Dengan fundamental ekonomi Indonesia seperti ini, tentu saja kebutuhan akan dollar menjadi prinsip dasar bagi bergeraknya produksi domestik. Permintaan ini tanpa diimbangi oleh penawaran dollar tentu saja akan mengimplikasikan pelemahan rupiah secara permanen. Penawaran akan dollar secara fundamental disebabkan oleh beberapa hal seperti investasi asing, peningkatan ekspor bahkan yang paling buruk adalah hutang luar negeri. Sayangnya bahwa laju investasi yang rendah tidak mampu menyediakan pasokan dollar yang memadai akibat rendahnya kinerja investasi asing kita. Kinerja ekspor-impor kita disamping mengalami defisit juga memberikan penjelasan sederhana bahwa eksportir kita ternyata lebih suka memarkir dollarnya di luar negeri sehingga tetap saja cadangan dollar kita tidak mampu mengimbangi angka permintaan yang tinggi. Sementara hutang luar negeri kita sudah menunjukkan negative transfer; lebih banyak yang harus kita bayar daripada yang kita terima. Bahkan hutang luar negeri kita bukan hanya negative trasfer bahkan menunjukkan trend debt trapt; terjebak permanen dalam utang luar negeri.
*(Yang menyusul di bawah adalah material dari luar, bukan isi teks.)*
(** * Bus booking service: seat inventory and booking ledger

    A shallow embedding of [FINAL-PYTHON-FAST-API-PROJECT.py] and the
    properties of its seat arithmetic and booking list.

    Conventions of the embedding.
    - Python [int] is unbounded, so every integer is a [Z].
    - Python [str] is a [string]; one [ascii] stands for one character.
      [str.lower] depends on the Unicode case tables, which are not part of
      the repository: it is the method of the class [Lower], and every
      general result holds for any such function. The instance
      [ascii_lower] folds the letters A-Z and serves to evaluate the model
      on ASCII names.
    - [datetime.now()] reads the wall clock: each reading is an explicit
      argument of the function that makes it.
    - The [Bus] objects live in the dictionary [_buses], which is filled
      once by [BusBookingSystem.__init__] and never modified afterwards. A
      [Booking] keeps a reference to one of these objects, not a copy: the
      reference is modelled by the key of the object in [_buses], so that a
      release through [booking.bus] is seen by every later lookup.
    - An exception is a value of [exn]; a method that can raise returns a
      [result] together with the state it leaves behind. *)

From Stdlib Require Import ZArith String Ascii List Lia Bool.
From stdpp Require Import base option list sorting gmap strings.

Local Open Scope Z_scope.

(** ** Text *)

Class Lower := lower : string -> string.

Definition len (s : string) : Z := Z.of_nat (String.length s).

Definition ascii_lower_char (c : ascii) : ascii :=
  let n := N_of_ascii c in
  if ((65 <=? n) && (n <=? 90))%N then ascii_of_N (n + 32) else c.

Fixpoint ascii_lower_string (s : string) : string :=
  match s with
  | EmptyString => EmptyString
  | String c rest => String (ascii_lower_char c) (ascii_lower_string rest)
  end.

(** ** Clock readings *)

Module datetime.

Record t := mk {
  year : Z; month : Z; day : Z;
  hour : Z; minute : Z; second : Z; microsecond : Z
}.

(** The ranges of the fields of a Python [datetime]. *)
Definition valid (d : t) : bool :=
  (1 <=? year d) && (year d <=? 9999) &&
  (1 <=? month d) && (month d <=? 12) &&
  (1 <=? day d) && (day d <=? 31) &&
  (0 <=? hour d) && (hour d <=? 23) &&
  (0 <=? minute d) && (minute d <=? 59) &&
  (0 <=? second d) && (second d <=? 59) &&
  (0 <=? microsecond d) && (microsecond d <=? 999999).

Definition digit (n : Z) : ascii := ascii_of_N (Z.to_N (48 + n mod 10)).

Definition pad2 (n : Z) (k : string) : string :=
  String (digit (n / 10)) (String (digit n) k).

Definition pad4 (n : Z) (k : string) : string :=
  String (digit (n / 1000)) (String (digit (n / 100)) (pad2 n k)).

Definition pad6 (n : Z) (k : string) : string :=
  String (digit (n / 100000)) (String (digit (n / 10000)) (pad4 n k)).

(** [d.strftime('%Y%m%d%H%M%S')], the year zero-filled to four digits as
    the format is documented. *)
Definition strftime_YmdHMS (d : t) : string :=
  pad4 (year d) (pad2 (month d) (pad2 (day d)
    (pad2 (hour d) (pad2 (minute d) (pad2 (second d) EmptyString))))).

(** [d.isoformat()]: the fraction is printed only when it is not zero. *)
Definition isoformat (d : t) : string :=
  pad4 (year d) (String "-" (pad2 (month d) (String "-" (pad2 (day d)
    (String "T" (pad2 (hour d) (String ":" (pad2 (minute d) (String ":"
      (pad2 (second d)
        (if microsecond d =? 0 then EmptyString
         else String "." (pad6 (microsecond d) EmptyString)))))))))))).

(** The part of a reading that [strftime_YmdHMS] prints. *)
Definition to_second (d : t) : Z * Z * Z * Z * Z * Z :=
  (year d, month d, day d, hour d, minute d, second d).

End datetime.

(** ** Exceptions *)

Module status.
Definition HTTP_400_BAD_REQUEST : Z := 400.
Definition HTTP_404_NOT_FOUND : Z := 404.
Definition HTTP_500_INTERNAL_SERVER_ERROR : Z := 500.
End status.

Inductive exn :=
  | HTTPException (status_code : Z) (detail : string)
  | Exception (msg : string).

Inductive result (A : Type) :=
  | Return (a : A)
  | Raise (e : exn).
Arguments Return {A} a.
Arguments Raise {A} e.

(** ** Request and response models *)

Module BusResponse.
Record t := mk {
  bus_id : Z; route : string; time : string; fare : Z; seats_available : Z
}.
End BusResponse.

Module BookingRequest.

Record t := mk { name : string; bus_id : Z; seats : Z }.

(** The [Field] constraints: [min_length=1, max_length=100] on [name],
    [gt=0] on [bus_id], [gt=0, le=30] on [seats]. *)
Definition valid (r : t) : bool :=
  (1 <=? len (name r)) && (len (name r) <=? 100) &&
  (0 <? bus_id r) &&
  (0 <? seats r) && (seats r <=? 30).

(** Building the model from its three fields: [None] stands for the
    validation error that the constructor raises. *)
Definition validate (name : string) (bus_id seats : Z) : option t :=
  let r := mk name bus_id seats in
  if valid r then Some r else None.

End BookingRequest.

Module BookingResponse.
Record t := mk {
  booking_id : string; name : string; bus_id : Z; route : string;
  time : string; seats : Z; total_fare : Z; booking_time : string
}.
End BookingResponse.

Module CancelRequest.

Record t := mk { name : string }.

Definition valid (r : t) : bool := 1 <=? len (name r).

Definition validate (name : string) : option t :=
  let r := mk name in
  if valid r then Some r else None.

End CancelRequest.

(** ** Bus *)

Module Bus.

Record t := mk {
  bus_id : Z; route : string; time : string; fare : Z;
  total_seats : Z; available_seats : Z
}.

(** [Bus.__init__]; the source gives [total_seats] the default 30. *)
Definition init (bus_id : Z) (route time : string) (fare total_seats : Z) : t :=
  mk bus_id route time fare total_seats total_seats.

Definition set_available_seats (b : t) (v : Z) : t :=
  mk (bus_id b) (route b) (time b) (fare b) (total_seats b) v.

Definition reserve_seats (b : t) (seats : Z) : bool * t :=
  if seats <=? available_seats b
  then (true, set_available_seats b (available_seats b - seats))
  else (false, b).

Definition release_seats (b : t) (seats : Z) : t :=
  set_available_seats b (Z.min (available_seats b + seats) (total_seats b)).

Definition to_response (b : t) : BusResponse.t :=
  BusResponse.mk (bus_id b) (route b) (time b) (fare b) (available_seats b).

End Bus.

(** ** Booking *)

Module Booking.

(** [bus] is the reference to the booked [Bus] object: its key in
    [_buses]. *)
Record t := mk {
  booking_id : string; name : string; bus : Z; seats : Z;
  total_fare : Z; booking_time : string
}.

(** [Booking.__init__(name, bus, seats)]: [bus] is the reference that is
    stored, [bus_obj] the object behind it, read for its fare. The clock
    is read twice, for the identifier and for the booking time. *)
Definition init (name : string) (bus : Z) (bus_obj : Bus.t) (seats : Z)
    (now_id now_time : datetime.t) : t :=
  mk (String.append "BK" (datetime.strftime_YmdHMS now_id))
     name bus seats (seats * Bus.fare bus_obj)
     (datetime.isoformat now_time).

Definition to_response (b : t) (bus_obj : Bus.t) : BookingResponse.t :=
  BookingResponse.mk (booking_id b) (name b) (Bus.bus_id bus_obj)
    (Bus.route bus_obj) (Bus.time bus_obj) (seats b) (total_fare b)
    (booking_time b).

End Booking.

(** ** The booking system *)

Module BusBookingSystem.

Record t := mk { buses : gmap Z Bus.t; bookings : list Booking.t }.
Situasi ketergantungan yang ada tentu saja akan menjadi lahan empuk bagi para spekulan dan sekaligus menciptakan efek panik. Bayangkan ditengah tingkat kebutuhan akan dollar yang tinggi, baik untuk input produksi domestik, membayar hutang ataupun kebutuhan lainnya yang tidak dapat ditunda. Dan pada saat itu pula spekulan melakukan pembelian besar-besaran terhadap dollar yang terjadi adalah betapapun mahalnya dollar akan kita beli karena kebutuhan yang mendesak dan bayangkan aksi panik yang menyertainya. Pada saat yang bersamaan, langkah intervensi pasar menjadi sangat terbatas akibat rezim kurs dan devisa bebas serta deregulasi di sektor moneter yang telah dipaksakan kekita oleh pemilik modal internasional. Beginilah nasib bangsa yang ekonominya terjajah.

KEMANDIRIAN

Berangkat dari potret ketergantungan diatas, tanpa ada pembenahan pada fundamental ekonomi Indonesia secara radikal, yang terjadi hanyalah pengulangan krisis secara permanen. Harus ada terobosan baru dari pemerintahan yang ada untuk menguatkan perekonomian nasional dan sekaligus menghilangkan ketergantungan yang kita derita. Secara sederhana, bila ekonomi kita tertata secara mandiri, tingkat kebutuhan akan input eksternal seperti barang dan dollar dapat diminimalisir sehingga gejolak mata uang malah akan menguntungkan kita. Karena itu agenda besarnya adalah bagaimana mewujudkan tatanan ekonomi bangsa yang mandiri. Untuk itu dibutuhkan politicall will dari pemerintahan yang ada untuk merombak tatanan perekonomian nasional dalam kerangka mewujudkan kemandirian. Negara-negara lain yang terlibat dalam hubungan internasional sebenarnya menyiapkan tatanan ekonomi bangsanya yang mandiri setelah itu baru berani untuk mendorong isu pasar bebas ataupun keterbukaan ekonomi. Tidak serta merta melakukannya seperti bangsa kita sehingga menjadi sapi perahan dari globalisasi ekonomi yang sedang terjadi.

Dalam kerangka mewujudkan kemandirian ekonomi nasional, yang penting adalah bagaimana mengidentifikasi potensi dan sumber daya yang kita miliki. Potensi pasar dan produsen sebenarnya telah kita miliki, hanya saja praktek rent seeking seperti korupsi dan agenda neoliberalisme telah menggerogoti potensi dan sumber daya tadi. Karena itu, langkah awal untuk mendorong isu kemandirian adalah membersihkan para rent seekers dan neoliberalis tadi dan jalannya hanyalah dengan menguatkan penataan ekonomi nasional. Untuk itu kembali lagi dibutuhkan pemerintahan dengan kabinetnya yang memiliki pemahaman akan masalah dan politicall will untuk melaksanakannya. Sebuah langkah yang nyaris menjadi utopia tapi apa salahnya berharap dan mulai mendesakkannya secara serius?